Peter Trachsel nimmt kein Blatt vor den Mund: «Das ist abartig, es löscht mir fast ab», sagt der Vollweide-Milchproduzent aus Seon AG. Sein Unmut richtet sich gegen die hohe Präsenz von Fliegen aller Art und Bremsen, welche das Vieh auf der Weide schier zum Wahnsinn treiben. Auf die Frage ob es mehr seien, als in den letzten Jahren meint Trachsel, «absolut, ja». Trachsel führt die Insekten-Attacke auf den relativ milden Winter und die anschliessende Trockenheit und die fehlenden Niederschläge zurück.

Ähnlich tönt es bei Ueli Schwenk, der auf seinem Betrieb in Eigenthal LU eine grössere Black-Angus-Herde hält. «Wir haben recht Probleme», berichtet er. Vor allem die Rossbremsen seien heuer stark präsent, das könne manchmal soweit führen, dass die Tiere bluteten. «Wir achten an diesen warmen Tagen darauf, dass wir nur Weiden bestossen welche besonders viele Schattenbäume oder Waldränder aufweisen», so Schwenk. Das mindere den Leidensdruck etwas.

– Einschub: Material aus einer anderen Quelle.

(** A request for memory gets fresh memory at a fresh address: the pages from the
    address in the reply on translate, in order, to the frames from the physical address
    in the reply on, with the requested rights; the frames are zeroed and no task had
    them; every other page of every task stays; and the task's next region begins behind
    this one, where nothing is mapped. *)
Theorem alloc_physical_correct v src p t size af mf pfn k1 :
  table_ok v -> 1 <= src <= NUM_TASKS_MAX -> v_tasks v !! Z.to_nat (src - 1) = Some (Some p) -> v_heap v !! p = Some t ->
  valloc_ok v t -> 0 < size -> size `mod` PAGE_SIZE = 0 -> vt_valloc_next t + size <= VALLOC_END ->
  Z.land mf (Z.lnot (Z.lor (Z.lor PAGE_WRITABLE PAGE_READABLE) PAGE_EXECUTABLE)) = 0 ->
  manages (v_kernel v) src src ->
  k_pm_alloc src size (Z.lor (Z.lor af PM_ALLOC_ALIGNED) PM_ALLOC_ZEROED) (v_kernel v) = (pfn, k1) ->
  IS_ERROR pfn = false -> free_ram k1 (Z.to_nat (size / PAGE_SIZE)) ->
  let uaddr := vt_valloc_next t in
  exists paddr k' t',
    let v' := vset_out (v_out v ++ [VmReply src VM_ALLOC_PHYSICAL_REPLY_MSG [uaddr; paddr]])
                (vset_kernel k' (vset_heap (<[p := t']> (v_heap v)) v)) in
    handle_message (RVmAllocPhysical src size af mf) v = Ok (tt, v') /\
    (forall off, 0 <= off < size -> off `mod` PAGE_SIZE = 0 ->
       translation k' src (uaddr + off) = Some (paddr + off, mf) /\
       frame_of k' (paddr + off) = replicate (Z.to_nat PAGE_SIZE) 0 /\
       (forall s u a, translation (v_kernel v) s u <> Some (paddr + off, a))) /\
    (forall s u, s <> src \/ u < uaddr \/ uaddr + size <= u -> translation k' s u = translation (v_kernel v) s u) /\
    table_ok v' /\ valloc_ok v' t' /\ vt_valloc_next t' = uaddr + size.
Proof.
  intros Hok Hsrc Hs Hp [Hb Ha Hu] Hsz Hsm Hend Hmf Hman E1 Hr Hf uaddr.
  assert (Htid : vt_tid t = src).
  { destruct (tk_slot _ Hok _ _ Hs) as (t' & E & Ht). rewrite Hp in E. injection E as <-. lia. }
  destruct (k_pm_alloc_spec _ _ _ _ _ _ E1 Hsz Hsm) as (Ht1 & Hm1 & _ & Hok1).
  destruct (Hok1 Hr) as (Hp0 & Hp1 & Hin & Hout). set (paddr := pfn * PAGE_SIZE) in *.
  set (t' := with_valloc (uaddr + size) t). set (v1 := vset_kernel k1 v).
  assert (Hok1' : table_ok v1) by (by destruct Hok; split).
  destruct (upd_vt_run v1 _ p t (with_valloc (uaddr + size)) Hok1' Hs Hp eq_refl) as (_ & Hok2 & _).
  set (v2 := vset_heap (<[p := t']> (v_heap v)) v1) in *.
  set (n := Z.to_nat (size / PAGE_SIZE)) in *.
  assert (Hn : Z.of_nat n * PAGE_SIZE = size) by (unfold n, PAGE_SIZE in *; lia).
  destruct (map_loop_run src uaddr paddr mf n 0 v2) as (k' & Em & Hfr & Ht & Ho).
  all: rewrite ?Z.add_0_r, ?Hn; try done; try (unfold uaddr, paddr, PAGE_SIZE in *; lia).
  { intros u Hin'. change (v_kernel v2) with k1. rewrite Ht1, <- Htid. apply Hu. unfold uaddr in *. lia. }
  { intros q Hq. change (v_kernel v2) with k1. destruct (Hin q) as (_ & _ & Hmy); [lia|unfold paddr, PAGE_SIZE in *; lia|]. by apply Hmy. }
  rewrite ?Z.add_0_r, ?Hn in Ht, Ho. change (v_kernel v2) with k1 in *.
  exists paddr, k', t'. cbv zeta. split_and!; try done.
  - cbn [vm_handle_message]. rewrite (ST_bind_run _ _ _ _ _ (task_of_run _ _ _ Hsrc Hs)).
    rewrite (ST_bind_run _ _ _ (OK, paddr, uaddr) (vset_kernel k' v2)); [done|].
    unfold vm_alloc_pages. rewrite (ST_bind_run _ _ _ _ _ (vt_at_run _ _ _ Hp)), Htid.
    rewrite (ST_bind_run _ _ _ _ _ (vcall_run _ v _ _ E1)), Hr.
    rewrite PFN2PADDR_small by (unfold paddr, PAGE_SIZE in *; lia). fold paddr. fold v1.
    rewrite (ST_bind_run _ _ _ (OK, uaddr) (vset_kernel k' v2)); [done|].
    unfold vm_map_pages.
    rewrite page_aligned by done.
    rewrite (ST_bind_run _ _ _ tt v1 eq_refl).
    rewrite (ST_bind_run _ _ _ uaddr v2) by (by eapply valloc_run).
    destruct (Z.eqb_spec uaddr 0); [unfold uaddr, VALLOC_BASE in *; lia|].
    rewrite (ST_bind_run _ _ _ t' v2) by (apply vt_at_run; cbn; by rewrite lookup_insert_eq).
    change (vt_tid t') with (vt_tid t). rewrite Htid. fold n. by rewrite (ST_bind_run _ _ _ _ _ Em).
  - intros off Hoff Hoffm. destruct (Hin (paddr + off)) as (Hz & Hfresh & _);
      [unfold paddr, PAGE_SIZE in *; lia..|].
    split_and!; [|by rewrite Hfr|done]. rewrite Ht by (unfold PAGE_SIZE in *; lia). f_equal. f_equal. lia.
  - intros s u Hsu. rewrite Ho by lia. apply Ht1.
  - by destruct Hok2; split.
  - split; cbn; [unfold uaddr, VALLOC_BASE in *; lia|unfold uaddr, PAGE_SIZE in *; lia|].
    intros u Hu'. rewrite Ho, Ht1 by (unfold uaddr in *; lia). apply Hu. unfold uaddr in *. lia.
Qed.

(** ** Destruction *)

(** The ids of the tasks that watch the others, in the order of the slots. *)
Fixpoint watchers v (i n : nat) : list Z :=
  match n with
  | O => []
  | S n' => match slot_task v i with
            | Some t => if vt_watch_tasks t then [vt_tid t] else []
            | None => []
            end ++ watchers v (S i) n'
  end.

Lemma notify_watchers_run tid n : forall i v out,
  table_ok v -> (i + n <= Z.to_nat NUM_TASKS_MAX)%nat ->
  notify_watchers tid i n (vset_out out v) =
    Ok (tt, vset_out (out ++ ((fun w => VmAsync w TASK_DESTROYED_MSG [tid]) <$> watchers v i n)) v).
Proof.
  induction n as [|n IH]; intros i v out Hok Hi; [by rewrite app_nil_r|].
  destruct (lookup_lt_is_Some_2 (v_tasks v) i) as [slot Hs]; [rewrite (tk_len _ Hok); lia|].
  cbn [notify_watchers watchers].
  rewrite (ST_bind_run _ _ _ slot (vset_out out v)) by (unfold getopt; cbn; by rewrite Hs).
  destruct slot as [p|].
  - destruct (tk_slot _ Hok _ _ Hs) as (t & Hp & Ht). rewrite (slot_task_at _ _ _ _ Hs Hp).
    set (o1 := if vt_watch_tasks t then out ++ [VmAsync (vt_tid t) TASK_DESTROYED_MSG [tid]] else out).
    rewrite (ST_bind_run _ _ _ tt (vset_out o1 v)).
    + rewrite IH by (done || lia). unfold o1. destruct (vt_watch_tasks t); [|done].
      by rewrite fmap_app, <- app_assoc.
    + rewrite (ST_bind_run _ _ _ t (vset_out out v)) by (by apply vt_at_run). unfold o1. by destruct (vt_watch_tasks t).
  - rewrite (ST_bind_run _ _ _ tt (vset_out out v)) by done.
    rewrite IH by (done || lia). unfold slot_task. by rewrite Hs.
Qed.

Auf der Suche nach Alternativen

Was tun zur Bekämpfung? Schwenk behandelt die Tiere einmal täglich mit einem Produkt aus der Landi, das er mit Sonneblumenöl und Zitronelle streckt. Warum gerade Sonnenblumenöl? «Es muss etwas Hautverträgliches sein», so Schwenk. Einstallen hilft offenbar auch nur bedingt: «Wenn ich die Kühe länger im Stall behalten riechen sie umso mehr nach Kuh und werden erst recht attackiert, wenn sie wieder rauskommen».

Trachsel wiederum, der im ersten Umstellungsjahr auf Biolandbau setzt sein bisheriges handelsübliches Bekämpfungsmittel nicht mehr ein, da es sich nicht auf der offiziellen Bio-Betriebsmittelliste befindet und ihm das Besprühen von Milchkühen mit Nervengift wegen möglicher Rückstände wiederstrebt.

Auf der Suche nach einer Alternative pröbelt Trachsel zur Zeit mit Zitronengrasöl, Oregano, Lavendel und Walnussblättertee. Man wisse ja, dass es unter Nussbäumen tendenziell wenig Ungeziefer gebe und er habe verschiedenenorts gelesen, dass ein solcher Aufguss als gutes Hausmitteli gegen Fliegenattacken gelte.

Augenentzündungen durch Fliegen

Veterinär Thomas Maurer, Inhaber einer Gross- und Kleintierpraxis in Malters hat beobachtet, dass heuer vor allem Bremsen in allen Grössen stärker vertreten sind, als andere Jahre. «Was die Bekämpfung angeht, sind wir im Moment auch nicht so glücklich mit dem Angebot», sagt er, «wir haben im Moment auch das Problem, dass die effektiven Mittel zum Teil vom Markt verschwunden sind». Als Beispiel erwähnt er Produkte mit dem Wirkstoff Cyhalothrin. Alternativ stünden etwa Deltamethrin- oder Permethrin-Präparate zur Verfügung. Wenn der Druck aber derart hoch sei wie jetzt, sei die Wirkung nicht immer gleich hoch.

Eines der Probleme, die die Fliegen verursachen seien Augenentzündungen, sagt Maurer. Es handle sich dabei um die sogenannte Pink-Eye-Krankheit, benannt nach den rosaroten Entzündungen, die sie im Auge hervorruft. Die Weidekeratitis, wie sie im Fachjargon heisst wird von den Fliegen unter den Tieren übertragen. Gerade auf den Alpen, wo die Tiere in den Ställen eng stehen, sei sie ein problematisches Phänomen, sagt Maurer. Er nennt als Beispiel die Pilatusregion, wo er unter anderem tätig ist. Er impfe dort praktisch alle Tiere vor dem Alpaufzug gegen Pink Eye.

Befragt nach Managementtipps erklärt Maurer, neben Nachtweide hätten sich Grossraumlüfter und Sprinkleranlagen in Ställen bewährt. Alle Befragten hoffen jetzt aber auf den nächsten natürlichen Niederschlag oder wenigstens Wind. Dieser würde für zumindest zwischenzeitliche Entlastung beim Fliegen- und Bremsendruck sorgen.